Records contained in a dataset
(* ===== verification/Correlator.v ===== *)
(** * Telemetry correlation: alerts from patterns of events

    Models [telemetry/pipelines/correlator.py]: the rules, the time-windowed buckets and
    [CorrelationEngine.process_event].  A time is an integer number of a unit ([time.time()] as the engine
    read it); an event is a dict of scalars.  The theorems: a counting rule alerts exactly when the
    matching events of its group in the window reach the threshold and its cooldown has passed; a distinct
    rule never alerts on too few values, but misses some it should see. *)

From S2P Require Import Prelude.
From stdpp Require Import pretty.

Local Open Scope Z_scope.

(** ** Events and rules *)

Inductive value := VNone | VStr (s : string) | VInt (z : Z) | VBool (b : bool).
Definition event : Type := gmap string value.

(** [==] of Python: True is 1. *)
Definition as_int (v : value) : option Z := match v with VInt z => Some z | VBool b => Some (if b then 1 else 0) | _ => None end.
Definition py_eq (v w : value) : bool :=
  match v, w with
  | VNone, VNone => true
  | VStr s, VStr t => String.eqb s t
  | VNone, _ | _, VNone | VStr _, _ | _, VStr _ => false
  | _, _ => bool_decide (as_int v = as_int w)
  end.
(** [str()] *)
Definition py_str (v : value) : string :=
  match v with VNone => "None" | VStr s => s | VInt z => pretty z | VBool b => if b then "True" else "False" end.

Inductive expected := One (v : value) | Many (l : list value).

Record CorrelationRule := Rule {
  r_id : string; r_name : string; r_description : string; event_filter : list (string * expected); group_by : list string;
  threshold : Z; window_seconds : Z; distinct_field : option string; severity : string; mitre_technique : string;
  mitre_tactic : string; alert_name : string; enabled : bool }.

(** [from_dict]: the keys of the document that are there; [new_id]: the id made up when there is none. *)
Record rule_doc := Doc {
  y_id : option string; y_name : option string; y_description : option string; y_filter : option (list (string * expected)); y_group_by : option (list string);
  y_threshold : option Z; y_window : option Z; y_distinct : option string; y_severity : option string; y_technique : option string;
  y_tactic : option string; y_alert_name : option string;
  y_enabled : option bool }.
Definition from_dict (new_id : string) (d : rule_doc) : option CorrelationRule :=
  match d.(y_name) with
  | None => None   (* KeyError *)
  | Some name =>
      Some (Rule (default new_id d.(y_id)) name (default ""%string d.(y_description)) (default [] d.(y_filter))
        (default [] d.(y_group_by)) (default 5 d.(y_threshold)) (default 300 d.(y_window)) d.(y_distinct)
        (default "high"%string d.(y_severity)) (default ""%string d.(y_technique)) (default ""%string d.(y_tactic))
        (default name d.(y_alert_name)) (default true d.(y_enabled)))
  end.
(** [from_rules_dir]: the files in name order, each a document or one that did not load. *)
Definition from_rules_dir (files : list (string * option rule_doc)) : list CorrelationRule :=
  List.filter enabled (omap (fun f => match f.2 with Some d => from_dict f.1 d | None => None end) files).

(** ** Buckets *)

Record _EventBucket := Bucket { events : list (Z * event); distinct_values : gset string; last_alert_time : Z }.
Definition new_bucket : _EventBucket := Bucket [] ∅ 0.

Definition add (e : event) (ts : Z) (distinct_value : option string) (b : _EventBucket) : _EventBucket :=
  Bucket (b.(events) ++ [(ts, e)])
    (match distinct_value with Some v => {[ v ]} ∪ b.(distinct_values) | None => b.(distinct_values) end) b.(last_alert_time).
Definition prune (window now : Z) (b : _EventBucket) : _EventBucket :=
  let kept := List.filter (fun te => now - window <=? te.1) b.(events) in
  Bucket kept (if (length kept <? length b.(events))%nat then ∅ else b.(distinct_values)) b.(last_alert_time).
Definition count (b : _EventBucket) : Z := zlen b.(events).
Definition distinct_count (b : _EventBucket) : Z := Z.of_nat (size b.(distinct_values)).

(** ** The engine *)

Definition _alert_cooldown : Z := 60.
Definition bucket (m : gmap (string * string) _EventBucket) (r : CorrelationRule) (key : string) : _EventBucket := default new_bucket (m !! (r.(r_id), key)).

Definition get (e : event) (f : string) : value := default VNone (e !! f).
Definition _matches_filter (e : event) (filt : list (string * expected)) : bool :=
  forallb (fun fx => match fx.2 with Many l => existsb (py_eq (get e fx.1)) l | One v => py_eq (get e fx.1) v end) filt.

Fixpoint join (sep : string) (l : list string) : string :=
  match l with [] => "" | [s] => s | s :: l' => s +:+ sep +:+ join sep l' end.
Fixpoint key_parts (e : event) (group_by : list string) : option (list string) :=
  match group_by with
  | [] => Some []
  | f :: l => match get e f with VNone => None | v => option_map (cons (py_str v)) (key_parts e l) end
  end.
Definition _extract_group_key (e : event) (group_by : list string) : option string := option_map (join "|") (key_parts e group_by).

Record alert := Alert {
  a_name : string; a_rule : string; a_severity : string; a_description : string; a_group : string; a_count : Z;
  a_source : list event; a_time : Z; a_technique : option string; a_tactic : option string; a_fields : list (string * value) }.
Definition non_empty (s : string) : option string := if String.eqb s "" then None else Some s.
Definition lastn {A} (n : nat) (l : list A) : list A := drop (length l - n) l.
Definition PROPAGATED : list string := ["range_id"; "tenant_id"; "exercise_id"].
Definition _generate_alert (r : CorrelationRule) (b : _EventBucket) (key : string) (now : Z) : alert :=
  let source := map snd (lastn 20 b.(events)) in
  let first := default ∅ (head source) in
  Alert r.(alert_name) r.(r_id) r.(severity) r.(r_description) key (count b) source now (non_empty r.(mitre_technique))
    (non_empty r.(mitre_tactic)) (omap (fun f => option_map (pair f) (first !! f)) PROPAGATED).

(** The [distinct_value] of an event; [if rule.distinct_field] is false of the empty name too. *)
Definition distinct_of (r : CorrelationRule) (e : event) : option string :=
  match r.(distinct_field) with
  | Some f => if String.eqb f "" then None else Some (match e !! f with Some v => py_str v | None => "" end)
  | None => None
  end.
Definition effective_count (r : CorrelationRule) (b : _EventBucket) : Z :=
  match r.(distinct_field) with Some f => if String.eqb f "" then count b else distinct_count b | None => count b end.

(** One rule of [process_event]. *)
Definition process_rule (now : Z) (e : event) (st : list alert * gmap (string * string) _EventBucket) (r : CorrelationRule) : list alert * gmap (string * string) _EventBucket :=
  if negb (_matches_filter e r.(event_filter)) then st
  else
    match _extract_group_key e r.(group_by) with
    | None => st
    | Some key =>
        let b := add e now (distinct_of r e) (prune r.(window_seconds) now (bucket st.2 r key)) in
        if (r.(threshold) <=? effective_count r b) && (_alert_cooldown <=? now - b.(last_alert_time))
        then (st.1 ++ [_generate_alert r b key now], <[(r.(r_id), key) := Bucket b.(events) b.(distinct_values) now]> st.2)
        else (st.1, <[(r.(r_id), key) := b]> st.2)
    end.
Definition process_event (rules : list CorrelationRule) (now : Z) (e : event) (m : gmap (string * string) _EventBucket) : list alert * gmap (string * string) _EventBucket :=
  fold_left (process_rule now e) rules ([], m).

(** The engine over a history of events with the times it read. *)
Definition history : Type := list (Z * event).
Definition run (rules : list CorrelationRule) (h : history) : gmap (string * string) _EventBucket :=
  fold_left (fun m te => (process_event rules te.1 te.2 m).2) h ∅.

(** ** What a bucket holds *)

(** The events of a history a rule counts in a group, and those of them in the window that ends now. *)
Definition matched (r : CorrelationRule) (key : string) (te : Z * event) : bool :=
  _matches_filter te.2 r.(event_filter) && bool_decide (_extract_group_key te.2 r.(group_by) = Some key).
Definition in_window (r : CorrelationRule) (key : string) (now : Z) (h : history) : history :=
  List.filter (fun te => now - r.(window_seconds) <=? te.1) (List.filter (matched r key) h).
Definition in_order (h : history) : Prop := StronglySorted (fun a b => a.1 <= b.1) h.

(** One rule, alone. *)
Definition alone (now : Z) (e : event) (m : gmap (string * string) _EventBucket) (r : CorrelationRule) : list alert * gmap (string * string) _EventBucket := process_rule now e ([], m) r.

Lemma rule_other now e st r i k : i <> r_id r -> (process_rule now e st r).2 !! (i, k) = st.2 !! (i, k).
Proof.
  intros Hi. unfold process_rule; cbv zeta. destruct (negb _); [done|]. destruct (_extract_group_key e (group_by r)) as [key|]; [|done].
  destruct (_ && _); cbn [snd]; rewrite lookup_insert_ne by congruence; done.
Qed.

Lemma rule_local now e al m m' r : (forall k, m' !! (r_id r, k) = m !! (r_id r, k)) ->
  (process_rule now e (al, m') r).1 = al ++ (alone now e m r).1 /\
  forall k, (process_rule now e (al, m') r).2 !! (r_id r, k) = (alone now e m r).2 !! (r_id r, k).
Proof.
  intros Hm. unfold alone, process_rule; cbv zeta. destruct (negb _); [by rewrite app_nil_r|].
  destruct (_extract_group_key e (group_by r)) as [key|]; [|by rewrite app_nil_r]. unfold bucket. cbn [snd fst]. rewrite !Hm.
  destruct (_ && _); cbn [fst snd]; (split; [by rewrite ?app_nil_r|]); intros k; destruct (decide (k = key)) as [->|Hk];
    rewrite ?lookup_insert_eq, ?lookup_insert_ne by congruence; done.
Qed.

Lemma process_split rules now e al m m0 : NoDup (map r_id rules) -> (forall r k, r ∈ rules -> m !! (r_id r, k) = m0 !! (r_id r, k)) ->
  let res := fold_left (process_rule now e) rules (al, m) in
  res.1 = al ++ flat_map (fun r => (alone now e m0 r).1) rules /\
  (forall r k, r ∈ rules -> res.2 !! (r_id r, k) = (alone now e m0 r).2 !! (r_id r, k)) /\
  (forall i k, i ∉ map r_id rules -> res.2 !! (i, k) = m !! (i, k)).
Proof.
  revert al m. induction rules as [|r rules IH]; intros al m Hnd Hm; cbn [fold_left flat_map map].
  - rewrite app_nil_r. split; [done|]. split; [|done]. intros r k Hr. by apply elem_of_nil in Hr.
  - apply NoDup_cons in Hnd as [Hni Hnd]. destruct (rule_local now e al m0 m r) as [H1 H2]; [intros k; apply Hm; left|].
    destruct (process_rule now e (al, m) r) as [al1 m1] eqn:E. cbn [fst snd] in *. subst al1.
    assert (Hother : forall i k, i <> r_id r -> m1 !! (i, k) = m !! (i, k)).
    { intros i k Hi. pose proof (rule_other now e (al, m) r i k Hi) as Ho. by rewrite E in Ho. }
    assert (Hne : forall r', r' ∈ rules -> r_id r' <> r_id r).
    { intros r' Hr' Heq. apply Hni. rewrite <- Heq. apply list_elem_of_fmap. by exists r'. }
    destruct (IH (al ++ (alone now e m0 r).1) m1 Hnd) as (I1 & I2 & I3).
    { intros r' k Hr'. rewrite Hother by by apply Hne. apply Hm. by right. }
    split; [by rewrite I1, app_assoc|]. split.
    + intros r' k [->|Hr']%elem_of_cons; [|by apply I2]. by rewrite I3, H2.
    + intros i k Hi. apply not_elem_of_cons in Hi as [Hi1 Hi2]. rewrite I3 by done. by apply Hother.
Qed.

Lemma process_event_split rules now e m : NoDup (map r_id rules) ->
  (process_event rules now e m).1 = flat_map (fun r => (alone now e m r).1) rules /\
  forall r k, r ∈ rules -> (process_event rules now e m).2 !! (r_id r, k) = (alone now e m r).2 !! (r_id r, k).
Proof. intros Hnd. destruct (process_split rules now e [] m m Hnd) as (H1 & H2 & _); done. Qed.

(** The bucket a rule works on, pruned and with the event added. *)
Definition touched (r : CorrelationRule) (key : string) (now : Z) (e : event) (m : gmap (string * string) _EventBucket) : _EventBucket :=
  add e now (distinct_of r e) (prune r.(window_seconds) now (bucket m r key)).

Lemma alone_spec now e m r key : let b := touched r key now e m in
  if matched r key (now, e) then
    if (threshold r <=? effective_count r b) && (_alert_cooldown <=? now - last_alert_time b)
    then (alone now e m r).1 = [_generate_alert r b key now] /\ bucket (alone now e m r).2 r key = Bucket (events b) (distinct_values b) now
    else (alone now e m r).1 = [] /\ bucket (alone now e m r).2 r key = b
  else bucket (alone now e m r).2 r key = bucket m r key.
Proof.
  intros b. unfold matched, alone, process_rule; cbv zeta. cbn [fst snd]. destruct (_matches_filter e (event_filter r)); cbn [andb negb]; [|done].
  case_bool_decide as Hk.
  - rewrite Hk. fold (touched r key now e m). fold b. destruct (_ && _); cbn [fst snd]; (split; [done|]); unfold bucket at 1; by rewrite lookup_insert_eq.
  - destruct (_extract_group_key e (group_by r)) as [key'|]; [|done]. unfold bucket at 1.
    destruct (_ && _); cbn [fst snd]; rewrite lookup_insert_ne by congruence; done.
Qed.

Lemma alone_matched now e m r a : a ∈ (alone now e m r).1 -> exists key, matched r key (now, e) = true.
Proof.
  unfold alone, process_rule, matched; cbv zeta. cbn [fst snd]. destruct (_matches_filter e (event_filter r)); cbn [negb andb]; [|by intros ?%elem_of_nil].
  destruct (_extract_group_key e (group_by r)) as [key|]; [|by intros ?%elem_of_nil]. exists key. by rewrite bool_decide_eq_true_2.
Qed.

Lemma run_snoc rules h t e : run rules (h ++ [(t, e)]) = (process_event rules t e (run rules h)).2.
Proof. unfold run. by rewrite fold_left_app. Qed.

Lemma in_order_snoc h t e : in_order (h ++ [(t, e)]) -> in_order h /\ forall te, te ∈ h -> te.1 <= t.
Proof.
  unfold in_order. induction h as [|x h IH]; cbn [app]; intros H; [split; [constructor|by intros te ?%elem_of_nil]|].
  inversion H as [|? ? Hs Hall]; subst. destruct (IH Hs) as [H1 H2]. rewrite Forall_app in Hall. destruct Hall as [Ha Hb].
  split; [by constructor|]. intros te [->|Hte]%elem_of_cons; [|by apply H2]. rewrite Forall_forall in Hb. by apply (Hb (t, e)); left.
Qed.
(** The item is flagged afterwards. *)
Lemma flagged_with g item text source kind at_ mine' :
  kind ∈ FLAG_KINDS ->
  mine' = (let mine := reasons_of g.(g_reasons) item in
           if existsb (fun r => String.eqb r.(r_origin) item && String.eqb r.(r_kind) kind &&
                                bool_decide (r.(r_source) = Some source)) mine
           then mine else mine ++ [Reason item kind text (Some source) (Some at_)]) ->
  flagged (with_item item mine' g).(g_reasons) item.
Proof.
  intros Hk ->. cbn zeta. unfold flagged.
  rewrite with_item_reasons, decide_True by done. case_match eqn:E.
  - apply existsb_exists in E as (r & Hr & E). reflect_bools. apply list_elem_of_In in Hr.
    repeat match goal with H : String.eqb _ _ = true |- _ => apply String.eqb_eq in H end. subst. eauto.
  - eexists. split; [apply elem_of_app; right; by left|]. done.
Qed.

Lemma flag_stale_settled g item text source kind at_ g' changed :
  Settled g -> flag_stale g item text source kind at_ = Ok (g', changed) -> Settled g'.
Proof.
  intros Hs. unfold flag_stale. case_bool_decide as Hk; [|done].
  set (known := existsb _ _).
  set (mine' := if known then reasons_of (g_reasons g) item else
                reasons_of (g_reasons g) item ++ [Reason item kind text (Some source) (Some (isoformat_utc at_))]).
  assert (Settled_for (fun o => o <> item) (with_item item mine' g)) as H1.
  { unfold mine'. destruct known; [eapply settled_weaken; [|by apply settled_same]; done|].
    eapply settled_weaken; [|apply settled_own_reason; [done| |done|]].
    - naive_solver.
    - by apply flag_is_own.
    - by rewrite flag_not_clock. }
  assert (flagged (with_item item mine' g).(g_reasons) item) as H2
    by (eapply (flagged_with g item text source kind (isoformat_utc at_)); [done|reflexivity]).
  assert ((if known then (reasons_of (g_reasons g) item, ∅) else
          (reasons_of (g_reasons g) item ++ [Reason item kind text (Some source) (Some (isoformat_utc at_))], {[item]})) =
          (mine', if known then ∅ else {[item]} : gset string)) as -> by (unfold mine'; by destruct known).
  fold (with_item item mine' g). case_bool_decide as Hret.
  - intros [= <- <-]. destruct H1 as [? ? ? ? Hcomp]. split; try done.
    intros o k _ Hso Hd. apply Hcomp; [|done..]. intros ->. by destruct Hso.
  - pose proof (settled_push _ _ item (isoformat_utc at_) ∅ H1 (conj H2 Hret)) as H3.
    destruct (_push _ _ _ _) as [g2 ch2]. intros [= <- <-]. eapply settled_weaken; [|exact H3]. intros o _. cbn.
    destruct (decide (o = item)); tauto.
Qed.
(* ===== verification/ContentReview.v ===== *)
(** * The content clock's service: reviews, flags, retirement, themes and cycles

    Models [control-plane/api/app/content_review/service.py] over the tables of
    [content_review/models.py].  An operation works on rows it locked and read in one transaction ([set_cycle] and
    [delete_theme] read without a lock, and are taken one request at a time), so it is a function of the database; a refusal is an HTTP status.  The rules it applies are
    ContentStaleness.v's.  Rows come and go by the worker's sync (ContentSync.v).

    The theorems: the service works on the item and what is downstream of it only, and that is as good
    as working on the whole graph; so the inherited reasons stay exactly those of the flagged items;
    what is stale is marked stale; and nobody changes another tenant's or, without being a platform
    administrator, the shared catalogue's content, beyond the reasons it inherits. *)

From S2P Require Import Prelude PyText ContentStaleness.

Local Open Scope Z_scope.

(** ** The tables *)

Record row := Row {
  v_tenant : option string; v_item_type : string; v_item_id : string; v_title : string;
  v_owner : option string; v_reviewer : option string; v_theme_ids : list string; v_cycle_days : option Z;
  v_last_reviewed_at : option Z; v_last_reviewed_by : option string; v_due_at : Z; v_stale : bool;
  v_stale_reasons : list stored; v_retired : bool; v_retired_at : option Z; v_retired_by : option string;
  v_missing : bool; v_revision : Z; v_created_at : option Z
}.

(** [item_id] depends on [depends_on_id]; [derived]: the sync found it. *)
Record edge := Edge { g_item : string; g_on : string; g_derived : bool }.
#[export] Instance edge_eq_dec : EqDecision edge.
Proof. solve_decision. Defined.

Record theme := Theme { h_tenant : option string; h_name : string; h_colour : string; h_ordinal : Z }.
(** A user of some tenant, and whether an administrator or instructor. *)
Record person := Person { p_tenant : string; p_deleted : bool; p_staff : bool }.

(** The caller: its id (none where it is no uuid), its tenant, what it may do. *)
Record user := User {
  u_id : option string; u_tenant : string; u_admin : bool; u_own : bool; u_platform_admin : bool
}.

Inductive detail :=
| Reviewed (cleared : list string) (downstream : nat) (note : string)
| Assigned (before after : option string)
| Retired (reason : string) (downstream : nat)
| Updated (owner : option string) (themes : list string) (cycle : option Z)
| ThemeCreated | ThemeUpdated | ThemeDeleted
| CycleSet (before : option Z) (days : Z).
Record audit := AuditLog { a_user : user; a_resource : string; a_detail : detail }.
Lemma run_graph_edge q live wanted u v :
  v ∈ default [] ((run_graph q live wanted).(g_used_by) !! u) <-> (v, u) ∈ live_pairs q live wanted.
Proof.
  unfold run_graph, graph_of. rewrite elem_of_graph_used, elem_of_used_by, elem_of_depends_of. split.
  - intros (e & ([x y] & -> & He)%list_elem_of_fmap & <- & <-). done.
  - intros H. exists (edge_on (v, u)). split; [by apply list_elem_of_fmap_2|done].
Qed.

Section FinalGraph.
Context (q : reads) (now : Z) (live : gmap string row) (wanted : gset (string * string)) (raised : list FeedMatching.Flag).
Context (Hplace : forall k w, live !! k = Some w -> own_in_place k w).
Context (Hraised : forall f, f ∈ raised -> is_Some (live !! f_item f)).
Let g0 := run_graph q live wanted.
Let g1 := set_overdues q now live g0.
Let g2 := foldl (flag_one now) g1 raised.
Let g := final_graph q now live wanted raised.

Lemma g0_reasons k : reasons_of g0.(g_reasons) k = match live !! k with Some w => valid_reasons w.(v_stale_reasons) | None => [] end.
Proof. apply graph_of_reasons. Qed.

Lemma g1_reasons k :
  reasons_of g1.(g_reasons) k = match live !! k with Some w => overdue_list k (run_text q now w) now (valid_reasons w.(v_stale_reasons)) | None => [] end.
Proof.
  destruct (set_overdues_spec q now (map_to_list live) g0 (NoDup_fst_map_to_list live)) as [_ H]. unfold g1, set_overdues.
  rewrite H, list_to_map_to_list, g0_reasons. by destruct (live !! k).
Qed.

Lemma g1_clock k w : live !! k = Some w ->
  r_text <$> List.filter (is_clock_of k) (reasons_of g1.(g_reasons) k) = option_list (run_text q now w).
Proof. intros Hw. rewrite g1_reasons, Hw. apply overdue_list_clock, (Hplace k w Hw). Qed.

Lemma g1_own k r : r ∈ reasons_of g1.(g_reasons) k -> own r = true -> r.(r_origin) = k.
Proof.
  rewrite g1_reasons. destruct (live !! k) as [w|] eqn:Hw; [|by intros ?%elem_of_nil].
  intros [Hr|Hc]%elem_of_overdue_list Ho; [by apply (Hplace k w Hw)|]. by apply andb_true_iff in Hc as [?%String.eqb_eq _].
Qed.

Lemma g2_well_formed : own_well_formed g2.
Proof.
  destruct (flags_spec now raised g1) as (_ & _ & Hown & Hclock & _). split.
  - intros k r Hr Ho. destruct (Hown k r Hr Ho) as [H|[_ H]]; [by apply g1_own|done].
  - intros k. unfold g2. rewrite Hclock. destruct (live !! k) as [w|] eqn:Hw.
    + pose proof (g1_clock k w Hw) as H. apply (f_equal length) in H. rewrite length_fmap in H. rewrite H.
      destruct (run_text q now w); cbn; lia.
    + rewrite g1_reasons, Hw. cbn. lia.
Qed.
Lemma walk_documented_from kids :
  Forall (fun e => forall path aus blocks c aus' blocks', visit e path aus blocks = Ok (c, aus', blocks') -> documented path [e] aus blocks c aus' blocks') kids ->
  forall path aus blocks c aus' blocks', walk kids path aus blocks = Ok (c, aus', blocks') -> documented path kids aus blocks c aus' blocks'.
Proof.
  induction 1 as [|e kids He _ IH]; intros path aus blocks c aus' blocks' H; cbn [walk] in H.
  - injection H as <- <- <-. apply documented_nil.
  - ok_steps H. destruct x as [[c1 aus1] blocks1]. ok_steps H. destruct x as [[c2 aus2] blocks2]. injection H as <- <- <-.
    eapply documented_cons; [by eapply He|by eapply IH].
Qed.

Lemma visit_documented e : forall path aus blocks c aus' blocks',
  visit e path aus blocks = Ok (c, aus', blocks') -> documented path [e] aus blocks c aus' blocks'.
Proof.
  induction e as [tag attrs text kids IH] using xml_rect'. intros path aus blocks c aus' blocks' H.
  destruct (String.eqb tag (Qtag "au")) eqn:Ea.
  - unfold visit in H. rewrite Ea in H. ok_steps H. injection H as <- <- <-. destruct (read_au_ok _ _ _ _ Hx) as [Hi _].
    exists [x], []. rewrite app_nil_r. do 2 (split; [done|]). unfold nodes. cbn. unfold is_au, is_block. cbn. rewrite Ea. cbn.
    split; [constructor; [|done]; exists path; by rewrite Hi|]. split; [done|]. constructor; [|done].
    cbn. unfold is_au. cbn. split; [done|]. exists x. split; [|done]. by rewrite list_lookup_middle.
  - destruct (String.eqb tag (Qtag "block")) eqn:Eb.
    + apply String.eqb_eq in Eb as ->. rewrite visit_block in H. cbv zeta in H. ok_steps H. destruct x as [[c1 aus1] blocks1].
      ok_steps H. injection H as <- <- <-. apply (walk_documented_from _ IH) in Hx as (na & nb & -> & -> & Hu & Hb & Hs).
      set (e := Elem (Qtag "block") attrs text kids) in *.
      assert (Hn : is_au e = false /\ is_block e = true) by (split; [exact Ea|reflexivity]). destruct Hn as [Hna Hnb].
      set (b1 := MkBlock (length blocks) (strip (default "" (x_get e "id"))) (_langstrings (x_find e (Qtag "title"))) c1).
      rewrite <- (app_assoc blocks) in *. cbn [app] in *.
      assert (Hins : <[length blocks := b1]> (blocks ++ MkBlock (length blocks) (strip (default "" (x_get e "id"))) (_langstrings (x_find e (Qtag "title"))) [] :: nb)
        = blocks ++ b1 :: nb) by (by rewrite insert_app_r_alt, Nat.sub_diag by done).
      change (attr_in "id" attrs) with (x_get e "id"). fold b1. rewrite Hins. exists na, (b1 :: nb).
      assert (Hheads : head_of <$> blocks ++ MkBlock (length blocks) (strip (default "" (x_get e "id"))) (_langstrings (x_find e (Qtag "title"))) [] :: nb
        = head_of <$> blocks ++ b1 :: nb) by (by rewrite !fmap_app).
      rewrite Hheads in Hb, Hs. do 2 (split; [done|]).
      cbn [flat_map units blocks_in e]. fold e. rewrite Hna, Hnb, !app_nil_r. split; [done|]. split.
      * constructor; [|exact Hb]. split; [done|]. by exists path.
      * unfold nodes. cbn [List.filter]. rewrite Hna, Hnb. cbn [orb]. constructor; [|done]. cbn [shows]. split; [done|].
        rewrite fmap_app. rewrite lookup_app_r by (by rewrite length_fmap). by rewrite length_fmap, Nat.sub_diag.
    + cbn [visit] in H. rewrite Ea, Eb in H. injection H as <- <- <-. exists [], []. rewrite !app_nil_r. do 2 (split; [done|]).
      unfold nodes. cbn. unfold is_au, is_block. cbn. rewrite Ea, Eb. done.
Qed.
Lemma walk_documented kids path aus blocks c aus' blocks' :
  walk kids path aus blocks = Ok (c, aus', blocks') -> documented path kids aus blocks c aus' blocks'.
Proof. apply walk_documented_from, Forall_true. intros e. apply visit_documented. Qed.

▶ [WORK INSTRUCTIONS]:
In the entries above, the lines from the one bearing "destruct (_push _" up to and including the one bearing "Models [control-plane/api/app/content_review/service.py] over" should be transcribed exactly; no other line is wanted.

▶ [SOLUTION BELOW]:
    destruct (_push _ _ _ _) as [g2 ch2]. intros [= <- <-]. eapply settled_weaken; [|exact H3]. intros o _. cbn.
    destruct (decide (o = item)); tauto.
Qed.
(* ===== verification/ContentReview.v ===== *)
(** * The content clock's service: reviews, flags, retirement, themes and cycles

    Models [control-plane/api/app/content_review/service.py] over the tables of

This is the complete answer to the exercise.